There is not much to say for the story, save that it has not one but two contrived backstories to weakly justify its premise. The cast are all shoujo-manga clichés, but the dialogue can be funny. It has competent English voice actors, but a shoddy English translation, a combination I will forever find inexplicable.
Most styling matches are decided by the software, which seems to rate each item worn by itself; as a result, the winning outfits are often garish messes that pile on accessories with no regards for composition. And sometimes I cannot understand what they want, resulting in a lot of tryal-and-error (helped by how the game remembers your best-scoring outfit). There are however two side games in which players rate each others' creations, and they show a very inventive player base.

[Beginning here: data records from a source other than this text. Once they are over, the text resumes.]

(* ===== verification/JsString.v ===== *)
(** * JavaScript strings

    A JavaScript string is a sequence of UTF-16 code units; the operations of
    [String.prototype] that the web interface uses are defined on that
    representation (ECMA-262, chapter 22.1), so lengths and indices are counted
    in code units as the code counts them. *)

From S2P Require Import Prelude.
From Stdlib Require Strings.String Strings.Ascii.
Export String.StringSyntax.

Definition jstring := list N.

(** String literals of the source. *)
Definition js (s : String.string) : jstring := map Ascii.N_of_ascii (String.list_ascii_of_string s).
Arguments js s%_string_scope.

#[export] Instance jstring_eq_dec : EqDecision jstring.
Proof. unfold jstring. apply _. Defined.

(** The [===] of two strings. *)
Definition jeqb (a b : jstring) : bool := bool_decide (a = b).

Lemma jeqb_eq a b : jeqb a b = true ↔ a = b.
Proof. apply bool_decide_eq_true. Qed.

Lemma jeqb_refl a : jeqb a a = true.
Proof. by apply jeqb_eq. Qed.

#[export] Hint Rewrite jeqb_eq jeqb_refl : boolrew.

(** A string is truthy when it is not empty. *)
Definition truthy (s : jstring) : bool := match s with [] => false | _ => true end.

(** The code units of the source's special characters. *)
Definition NEWLINE : N := 10.
Definition TAB : N := 9.
Definition NBSP : N := 160.
Definition DOT : N := 46.
Definition COMMA : N := 44.
Definition DASH : N := 45.
Definition AMP : N := 38.
Definition UNDERSCORE : N := 95.

(** ** Character classes of regular expressions *)

(** [\s]: white space and line terminators. *)
Definition is_space (c : N) : bool :=
  bool_decide (c ∈ [9; 10; 11; 12; 13; 32; 160; 5760; 8232; 8233; 8239; 8287; 12288; 65279]%N)
  || ((8192 <=? c) && (c <=? 8202))%N.
(** [\d] *)
Definition is_digit (c : N) : bool := ((48 <=? c) && (c <=? 57))%N.
(** [[A-Z]] *)
Definition is_upper (c : N) : bool := ((65 <=? c) && (c <=? 90))%N.
(** [[a-zA-Z]] *)
Definition is_letter (c : N) : bool := is_upper c || ((97 <=? c) && (c <=? 122))%N.
(** [\w] *)
Definition is_word (c : N) : bool := is_letter c || is_digit c || (c =? UNDERSCORE)%N.

Lemma digit_not_space c : is_digit c = true → is_space c = false.
Proof.
  unfold is_digit, is_space. rewrite andb_true_iff, N.leb_le, N.leb_le. intros [? ?].
  apply orb_false_iff; split.
  - apply bool_decide_eq_false. rewrite list_elem_of_In; simpl. lia.
  - apply andb_false_iff; left. apply N.leb_gt. lia.
Qed.

Lemma letter_not_space c : is_letter c = true → is_space c = false.
Proof.
  unfold is_letter, is_upper, is_space.
  rewrite orb_true_iff, !andb_true_iff, !N.leb_le. intros ?.
  apply orb_false_iff; split.
  - apply bool_decide_eq_false. rewrite list_elem_of_In; simpl. lia.
  - apply andb_false_iff; left. apply N.leb_gt. lia.
Qed.

Lemma letter_not_digit c : is_letter c = true → is_digit c = false.
Proof.
  unfold is_letter, is_upper, is_digit.
  rewrite orb_true_iff, !andb_true_iff, !N.leb_le, andb_false_iff, !N.leb_gt. lia.
Qed.

(** ** Searching *)

Fixpoint starts_with (p s : jstring) : bool :=
  match p, s with
  | [], _ => true
  | c :: p', d :: s' => (c =? d)%N && starts_with p' s'
  | _ :: _, [] => false
  end.

(** [s.indexOf(p)]; [None] is the -1 of JavaScript. *)
Fixpoint indexOf (p s : jstring) : option nat :=
  if starts_with p s then Some 0
  else match s with
       | [] => None
       | _ :: s' => S <$> indexOf p s'
       end.

Definition includes (p s : jstring) : bool :=
  match indexOf p s with Some _ => true | None => false end.

Lemma starts_with_spec p s : starts_with p s = true ↔ ∃ t, s = p ++ t.
Proof.
  revert s. induction p as [|c p IH]; intros s; simpl; [naive_solver|].
  destruct s as [|d s]; [naive_solver|].
  rewrite andb_true_iff, N.eqb_eq, IH. split.
  - intros [-> [t ->]]. by exists t.
  - intros [t [= -> ->]]. eauto.
Qed.

Lemma indexOf_Some p s i :
  indexOf p s = Some i → ∃ a b, s = a ++ p ++ b ∧ length a = i.
Proof.
  revert i. induction s as [|c s IH]; intros i; simpl.
  - destruct (starts_with p []) eqn:E; intros [= <-].
    apply starts_with_spec in E as [t E]. by exists [], t.
  - destruct (starts_with p (c :: s)) eqn:E.
    + intros [= <-]. apply starts_with_spec in E as [t E]. by exists [], t.
    + intros (j & Hj & ->)%fmap_Some. destruct (IH j Hj) as (a & b & -> & <-).
      by exists (c :: a), b.
Qed.

Lemma indexOf_complete p a b : indexOf p (a ++ p ++ b) ≠ None.
Proof.
  induction a as [|c a IH]; simpl.
  - assert (starts_with p (p ++ b) = true) as E by (apply starts_with_spec; eauto).
    destruct (p ++ b); simpl; by rewrite E.
  - destruct (starts_with p _); [done|].
    destruct (indexOf p (a ++ p ++ b)); done.
Qed.

(** [includes] decides the substring relation. *)
Lemma includes_spec p s : includes p s = true ↔ ∃ a b, s = a ++ p ++ b.
Proof.
  unfold includes. destruct (indexOf p s) eqn:E; split; try done.
  - intros _. apply indexOf_Some in E as (a & b & ? & _). eauto.
  - intros (a & b & ->). by apply indexOf_complete in E.
Qed.

(** For a one-character needle the match found is the first one. *)
Lemma indexOf_char_first c a b :
  c ∉ a → indexOf [c] (a ++ c :: b) = Some (length a).
Proof.
  induction a as [|d a IH]; intros Hc; simpl.
  - by rewrite N.eqb_refl.
  - apply not_elem_of_cons in Hc as [Hne Hc].
    destruct (N.eqb_spec c d); [done|]. simpl. by rewrite IH.
Qed.

Lemma indexOf_char_None c s : indexOf [c] s = None ↔ c ∉ s.
Proof.
  induction s as [|d s IH]; simpl; [set_solver|].
  destruct (N.eqb_spec c d) as [->|?]; simpl; [set_solver|].
  rewrite fmap_None, IH. set_solver.
Qed.

(** ** Extracting *)

(** [s.substring(a, b)] for [a <= b]; both ends are clamped to the length. *)
Definition substring (a b : nat) (s : jstring) : jstring := take (b - a) (drop a s).
(** [s.substring(a)] *)
Definition substring_from (a : nat) (s : jstring) : jstring := drop a s.
(** [s.charAt(i)] is the empty string out of range. *)
Definition charAt (i : nat) (s : jstring) : jstring :=
  match s !! i with Some c => [c] | None => [] end.

(** ** White space *)

Fixpoint trimStart (s : jstring) : jstring :=
  match s with
  | [] => []
  | c :: s' => if is_space c then trimStart s' else s
  end.
(** [s.replace(/\s+$/g, '')] *)
Definition trimEnd (s : jstring) : jstring := reverse (trimStart (reverse s)).
Definition trim (s : jstring) : jstring := trimEnd (trimStart s).
(** [s.search(/\S/)]; [None] is -1. *)
Fixpoint search_nonspace (s : jstring) : option nat :=
  match s with
  | [] => None
  | c :: s' => if is_space c then S <$> search_nonspace s' else Some 0
  end.

Lemma trimStart_decomp s :
  ∃ w, s = w ++ trimStart s ∧ Forall (λ c, is_space c = true) w.
Proof.
  induction s as [|c s (w & E & Hw)]; simpl; [by exists []|].
  destruct (is_space c) eqn:Ec; [|by exists []].
  exists (c :: w). simpl. split; [congruence|by constructor].
Qed.

Lemma trimStart_head s c t : trimStart s = c :: t → is_space c = false.
Proof.
  induction s as [|d s IH]; simpl; [done|].
  destruct (is_space d) eqn:E; [done|]. naive_solver.
Qed.

Lemma trimEnd_decomp s :
  ∃ w, s = trimEnd s ++ w ∧ Forall (λ c, is_space c = true) w.
Proof.
  destruct (trimStart_decomp (reverse s)) as (w & E & Hw).
  exists (reverse w). unfold trimEnd. split.
  - by rewrite <-reverse_app, <-E, reverse_involutive.
  - by apply Forall_reverse.
Qed.

Lemma trimEnd_last s t c : trimEnd s = t ++ [c] → is_space c = false.
Proof.
  unfold trimEnd. intros E. apply (f_equal reverse) in E.
  rewrite reverse_involutive, reverse_snoc in E. by apply trimStart_head in E.
Qed.

Lemma trimStart_nil s : trimStart s = [] ↔ Forall (λ c, is_space c = true) s.
Proof.
  induction s as [|c s IH]; simpl; [done|]. rewrite Forall_cons.
  destruct (is_space c); [naive_solver|]. split; [done|naive_solver].
Qed.

Lemma trim_nil s : trim s = [] ↔ Forall (λ c, is_space c = true) s.
Proof.
  assert (∀ l : jstring, reverse l = [] ↔ l = []) as Hrev.
  { intros l. split; [|by intros ->]. intros E. apply (f_equal reverse) in E.
    by rewrite reverse_involutive in E. }
  unfold trim, trimEnd. rewrite Hrev, trimStart_nil, Forall_reverse. destruct (trimStart_decomp s) as (w & E & Hw).
  split; [|].
  - intros H. rewrite E, Forall_app. done.
  - intros H. by rewrite (proj2 (trimStart_nil s) H).
Qed.

Lemma search_nonspace_Some s i :
  search_nonspace s = Some i →
  Forall (λ c, is_space c = true) (take i s) ∧
  ∃ c, s !! i = Some c ∧ is_space c = false.
Proof.
  revert i. induction s as [|c s IH]; intros i; simpl; [done|].
  destruct (is_space c) eqn:E.
  - intros (j & Hj & ->)%fmap_Some. destruct (IH j Hj) as [? ?]. simpl. split; [by constructor|done].
  - intros [= <-]. simpl. split; [constructor|eauto].
Qed.

Lemma search_nonspace_None s :
  search_nonspace s = None ↔ Forall (λ c, is_space c = true) s.
Proof.
  induction s as [|c s IH]; simpl; [done|]. rewrite Forall_cons.
  destruct (is_space c); [rewrite fmap_None, IH; naive_solver|]. split; [done|naive_solver].
Qed.

(** ** Splitting and joining *)

(** [s.split(sep)] for a non-empty separator.  Each round consumes a separator or
    one character, so [S (length s)] rounds are enough ([join_split]). *)
Fixpoint split_fuel (fuel : nat) (sep acc s : jstring) : list jstring :=
  match fuel with
  | O => [acc]
  | S fuel' =>
    if starts_with sep s then acc :: split_fuel fuel' sep [] (drop (length sep) s)
    else match s with
         | [] => [acc]
         | c :: s' => split_fuel fuel' sep (acc ++ [c]) s'
         end
  end.
Definition split (sep s : jstring) : list jstring := split_fuel (S (length s)) sep [] s.

(** [parts.join(sep)] *)
Fixpoint join (sep : jstring) (parts : list jstring) : jstring :=
  match parts with
  | [] => []
  | [p] => p
  | p :: ps => p ++ sep ++ join sep ps
  end.

(** [s.replace(p, r)] with a string pattern replaces the first occurrence. *)
Definition replace_first (p r s : jstring) : jstring :=
  match indexOf p s with
  | Some i => take i s ++ r ++ drop (i + length p) s
  | None => s
  end.

Lemma replace_first_char c r a b : c ∉ a → replace_first [c] r (a ++ c :: b) = a ++ r ++ b.
Proof.
  intros Hc. unfold replace_first. rewrite (indexOf_char_first c a b Hc).
  rewrite take_app_length. do 2 f_equal.
  change (c :: b) with ([c] ++ b). rewrite app_assoc. rewrite drop_app_ge by (rewrite length_app; simpl; lia).
  rewrite length_app. simpl. by rewrite Nat.sub_diag.
Qed.

Lemma split_fuel_nonempty fuel sep acc s : split_fuel fuel sep acc s ≠ [].
Proof.
  revert acc s. induction fuel as [|fuel IH]; intros acc s; simpl; [done|].
  destruct (starts_with sep s); [done|]. destruct s; [done|]. apply IH.
Qed.

Lemma join_cons sep p ps : ps ≠ [] → join sep (p :: ps) = p ++ sep ++ join sep ps.
Proof. by destruct ps. Qed.

Lemma join_split_fuel fuel sep acc s :
  sep ≠ [] → length s < fuel → join sep (split_fuel fuel sep acc s) = acc ++ s.
Proof.
  intros Hsep. revert acc s. induction fuel as [|fuel IH]; intros acc s Hf; [lia|].
  simpl. destruct (starts_with sep s) eqn:E.
  - apply starts_with_spec in E as [t ->].
    rewrite join_cons by apply split_fuel_nonempty.
    rewrite drop_app_length, IH; [done|].
    rewrite length_app in Hf. destruct sep; simpl in *; [done|lia].
  - destruct s as [|c s]; simpl; [by rewrite app_nil_r|].
    simpl in Hf. rewrite IH by lia. by rewrite <-app_assoc.
Qed.

(** Joining the parts of a split gives the string back. *)
Lemma join_split sep s : sep ≠ [] → join sep (split sep s) = s.
Proof. intros. unfold split. rewrite join_split_fuel; [done|done|lia]. Qed.
(** ** Sorting

    ECMA-262 (23.1.3.30) leaves the algorithm open: the result is a permutation of
    the array, and it is sorted and stable when the comparator is consistent. *)

(** The comparator's verdict that [a] may stand before [b]; NaN counts as 0. *)
Definition cmp_le {A} (cmp : A → A → number) (a b : A) : Prop := ngtb (cmp a b) zero = false.
Definition cmp_eq {A} (cmp : A → A → number) (a b : A) : Prop := cmp_le cmp a b ∧ cmp_le cmp b a.

#[export] Instance cmp_le_dec {A} (cmp : A → A → number) a b : Decision (cmp_le cmp a b).
Proof. unfold cmp_le. apply _. Defined.
#[export] Instance cmp_eq_dec {A} (cmp : A → A → number) a b : Decision (cmp_eq cmp a b).
Proof. unfold cmp_eq. apply _. Defined.

(** A comparator that orders the elements of [l] consistently. *)
Record consistent {A} (cmp : A → A → number) (l : list A) : Prop := {
  consistent_sym a b : a ∈ l → b ∈ l → nltb (cmp a b) zero = ngtb (cmp b a) zero;
  consistent_trans a b c : a ∈ l → b ∈ l → c ∈ l → cmp_le cmp a b → cmp_le cmp b c → cmp_le cmp a c;
}.

Class JsSort : Type := js_sort : ∀ {A}, (A → A → number) → list A → list A.

Class JsSortLaws `{JsSort} : Prop := {
  js_sort_perm {A} (cmp : A → A → number) l : js_sort cmp l ≡ₚ l;
  js_sort_sorted {A} (cmp : A → A → number) l :
    consistent cmp l → StronglySorted (cmp_le cmp) (js_sort cmp l);
  js_sort_stable {A} (cmp : A → A → number) l a :
    consistent cmp l → a ∈ l →
    filter (cmp_eq cmp a) (js_sort cmp l) = filter (cmp_eq cmp a) l;
}.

The starting stages are easy, with difficulty ramping up and side-games opening as you progress. The starter outfits are the most basic, but the game is set up to give you a few of the more intricate items from very early on. In time you will have to craft specific items, which requires grinding out past matches; fortunately you can do in one button any matches you have mastered. Attempts are limited by real time, but can be exceeded by spending diamonds, the game's most valuable currency.
The game cajoles players from the start with paid packages of currency or unique items, and you can only get the most stand-out outfits by paying (either they are sold directly, or through limited-time events that require a lot of diamonds to clear). However this system gives free players versatility, as they can carefully use their more limited diamonds when they come to blocks in progression or outfits they really want. Whatever you want to spend, I suggest taking a patient approach, as it is a game to play gradually for the long term.
The biggest missed opportunity is that there is little player interaction. There is no shared world in which they can meet, and the Stylists' Associations (player guilds) feel more like another side-game with a chat channel. The fanbase is welcoming, but you will have to turn to websites like Reddit to find it. It's a good online game, but a very single-player one.